Numerical evidence also suggests that the answer to the question is yes.
On
By Gary's comment, it is enough to show that for any $y,C,z\in\mathbb{R}^+$ the function
$$ f:x \mapsto \frac{(x+C)^2+y^2}{(x+C+z)^2+y^2} $$
is increasing on $\left[\frac{1}{2},+\infty\right)$. We may notice that
$$ \frac{f'(x)}{f(x)}=\frac{d}{dx}\left(\log f(x)\right) = \frac{2(C+x)}{(C+x)^2+y^2}-\frac{2(C+x+z)}{(C+x+z)^2+y^2}=2z\frac{(C+x)(C+x+z)-y^2}{((C+x)^2+y^2)((C+x+z)^2+y^2)}$$ so the monotonicity clearly holds if $x\geq |y|$, but it might fail otherwise.
On
Some thoughts:
By Gary's comment, letting $$f(x) := \ln \left| {\frac{{\Gamma (x + z + iy)}}{{\Gamma (x + iy)}}} \right|^2,$$ we have $$f'(x) = \sum_{k=0}^\infty \left(\frac{2(k+x)}{(k+x)^2+y^2} - \frac{2(k+x+z)}{(k+x+z)^2+y^2}\right).$$
If $x^2 + xz \ge y^2$, we have $\frac{2(k+x)}{(k+x)^2+y^2} - \frac{2(k+x+z)}{(k+x+z)^2+y^2} \ge 0$ and $f'(x) \ge 0$.
By the answers of Gary and River Li, it suffices to show that $$ U(x,z)=\sum_{k=0}^\infty \left(\frac{2(k+x)}{(k+x)^2+y^2} - \frac{2(k+x+z)}{(k+x+z)^2+y^2}\right)\ge 0 $$ for $x\ge\frac 12, z>0$, which, by Gary's computation of the difference, is equivalent to showing that $$ \sum_{k=0}^\infty \frac{(k+x)^2-y^2}{[(k+x)^2+y^2]^2}\ge 0 $$ for $x\ge\frac 12$ (this is just the derivative of the sum with respect to $z$ with $x+z$ replaced by $x$).
Denoting $w=x+iy$, we see that the last sum can be written as $$ \sum_{k=0}^\infty\Re\frac{1}{(w+k)^2}\,. $$ This series is dominated by $\sum_{k=0}^\infty\frac{1}{(k+\frac 12)^2}$ in the half-plane $\Re w\ge \frac 12$, so it defines a bounded harmonic function there. Thus it suffices to show that it is non-negative on the boundary $x=\Re w=\frac 12$.

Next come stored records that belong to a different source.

(* ===== verification/CobblestoneProps.v ===== *)
(** Chunked encryption: the theorems.

    The witnesses run the code with the provider [plain], which appends to the
    plaintext a tag made of the nonce and the key. *)

From Stdlib Require Import ZifyBool.
From coqutil Require Import Word.LittleEndianList.
From S2P Require Import Prelude Gf Machine Blocks Cobblestone CobblestoneSpec CobblestoneSeal CobblestoneOpen.
From S2P Require Import CobblestoneInPlace CobblestoneRange.

Local Open Scope Z_scope.

Module CobblestoneProps.
Import Machine Blocks Cobblestone CobblestoneSpec CobblestoneSeal CobblestoneOpen CobblestoneInPlace CobblestoneRange.

#[local] Strategy opaque [takeZ dropZ].

(** ** Nonces *)

Lemma xor_cancel x y z : byte.xor x y = byte.xor x z -> y = z.
Proof.
  intros Heq. rewrite <-(Gf.Gf.xor_0_l y), <-(Gf.Gf.xor_0_l z), <-(Gf.Gf.xor_diag x), <-!Gf.Gf.xor_assoc. by rewrite Heq.
Qed.

Lemma xor_zip_inj a : forall b c,
  length b = length a -> length c = length a -> xor_zip a b = xor_zip a c -> b = c.
Proof.
  induction a as [|x a IH]; intros [|y b] [|z c] Hb Hc; simpl in *; try lia; [done|].
  intros [= Hx Hr]. f_equal; [by eapply xor_cancel|apply IH; [lia|lia|done]].
Qed.

(** The five counter bytes are those of the number. *)
Lemma counter_bytes i : dropZ 3 (to_be_bytes i) = rev (le_split 5 i).
Proof.
  unfold to_be_bytes. change (le_split 8 i) with
    (le_split 5 i ++ le_split 3 (Z.shiftr (Z.shiftr (Z.shiftr (Z.shiftr (Z.shiftr i 8) 8) 8) 8) 8)).
  rewrite rev_app_distr. apply dropZ_app. unfold len. by rewrite length_rev, length_le_split.
Qed.

Lemma nonce_for_chunk_inj base i j nonce :
  len base = AES_GCM_NONCE_LEN -> 0 <= i -> 0 <= j ->
  nonce_for_chunk base i = Ok nonce -> nonce_for_chunk base j = Ok nonce -> i = j.
Proof.
  intros Hb Hi Hj Hni Hnj. pose proof (nonce_for_chunk_spec base i) as Hsi. pose proof (nonce_for_chunk_spec base j) as Hsj.
  rewrite Hni in Hsi. rewrite Hnj in Hsj. destruct Hsi as [Hli Hsi], Hsj as [Hlj Hsj]. rewrite Hsi in Hsj.
  apply app_inv_head in Hsj. rewrite Hb in Hsj. rewrite !counter_bytes in Hsj.
  assert (length (dropZ (AES_GCM_NONCE_LEN - 5) base) = 5%nat) as Hl.
  { pose proof (len_dropZ (AES_GCM_NONCE_LEN - 5) base). unfold len, AES_GCM_NONCE_LEN in *. lia. }
  apply xor_zip_inj in Hsj; [|by rewrite Hl, length_rev, length_le_split..].
  apply (f_equal (fun l => le_combine (rev l))) in Hsj. rewrite !rev_involutive, !le_combine_split in Hsj.
  change COBBLESTONE_MAX_CHUNKS with 274877906944 in *. rewrite !Z.mod_small in Hsj by lia. done.
Qed.
Lemma reads_data d size sig data d1 d2 :
  decoder_inv d -> state d = ReadingData size size sig -> size = Z.of_nat (length data) ->
  take_data d data size 0 sig = Ok d1 -> finish_chunk d1 size sig = Ok d2 -> reads d data d2 data.
Proof.
  intros Hinv Hst Hsize Htake Hfin. pose proof Hinv as [_ Hs]. unfold state_inv in Hs. rewrite Hst in Hs.
  destruct Hs as (Hd & _ & Hpos & _). apply reads_turn; [done| |].
  - unfold feed_turn. rewrite Hst. destruct data as [|b l]; [simpl in *; lia|]. unfold data_turn.
    replace (Nat.min _ _) with (length (b :: l)) by lia. rewrite firstn_all, drop_all, <-Hsize, Z.sub_diag, Htake.
    cbn [Z.eqb negb]. by rewrite Hfin.
  - intros u v -> Hv. rewrite length_app in Hsize. assert (0 < length v)%nat by (destruct v; [done|simpl; lia]).
    pose proof (feed_turn_ok d u Hinv) as Hok. rewrite (run_unfold d u Hinv). revert Hok.
    unfold feed_turn. rewrite Hst. destruct u as [|b l]; [intros _; by exists [], d|]. unfold data_turn.
    set (n := Nat.min _ _). assert (n = length (b :: l)) as Hn by lia.
    destruct (take_data d (take n (b :: l)) _ _ _) as [d'|e|] eqn:Ht; [|unfold take_data in Ht|done].
    + rewrite (proj2 (Z.eqb_neq _ 0)) by lia. cbn [negb]. unfold turn_ok. cbn [result].
      intros [[_ Hs'] _]. unfold state_inv in Hs'.
      cbn [decoder] in Hs'. rewrite (take_data_state _ _ _ _ _ _ Ht) in Hs'. eexists _, d'. split; [done|apply Hs'].
    + destruct (expected_decoded_remaining _); [destruct (_ <? _)|]; done.
Qed.

Lemma reads_crlf d :
  decoder_inv d -> state d = ExpectingDataCrlf false -> reads d CRLF (set_state d ReadingHeader) [].
Proof.
  intros Hinv Hst. pose proof Hinv as [_ Hs]. unfold state_inv in Hs. rewrite Hst in Hs. destruct Hs as [Hd _].
  apply reads_turn; [done|unfold feed_turn; by rewrite Hst|].
  intros u v Huv Hv. destruct u as [|b [|c [|x u]]].
  - exists [], d. split; [by apply run_nil|done].
  - injection Huv as <- _. rewrite (run_unfold d _ Hinv). unfold feed_turn. rewrite Hst. by eexists _, _.
  - injection Huv as _ _ <-. done.
  - done.
Qed.

Lemma reads_end d d1 :
  decoder_inv d -> state d = ReadingTrailers -> buf d = [] -> finish_trailers d = Ok d1 -> reads d CRLF d1 [].
Proof.
  intros Hinv Hst Hbuf Hfin. split.
  - apply (line_parts d []); [done|by right|done|done|]. apply max_line_pos.
  - rewrite (run_unfold d _ Hinv). unfold feed_turn. rewrite Hst. unfold trailers_turn.
    rewrite <-(app_nil_l CRLF), (read_whole_line d []); [|done|done|apply max_line_pos].
    rewrite <-Hbuf, set_buf_id, Hfin. done.
Qed.

Section body.
Context (st : option StreamingSigningContext) (tm : bool).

However there it can be computed. First, note that $$ \sum_{k=0}^\infty \frac{(k+\frac 12)^2-y^2}{[(k+\frac 12)^2+y^2]^2} =\frac 12\sum_{k=-\infty}^\infty \frac{(k+\frac 12)^2-y^2}{[(k+\frac 12)^2+y^2]^2}\,. $$ Now consider the meromorphic function $$ g(w)=-\frac{\tan(\pi w)}{(w-iy)^2}\,. $$ It has poles at half-integers where the real parts of the residues are exactly what we want to sum, and tends to $0$ like $1/R^2$ on the circles $|w|=R$ with integer $R$, so the sum of all residues must be $0$. Thus, our sum is just minus the real part of the residue of $g$ at $iy$, i.e., $$ \Re\left[\frac d{dw}\tan(\pi w)\right]=\Re\left[\frac \pi {\cos^2(\pi iy)}\right]\,, $$ which is, indeed, some positive number ($\cos(\pi iy)$ is real and not $0$).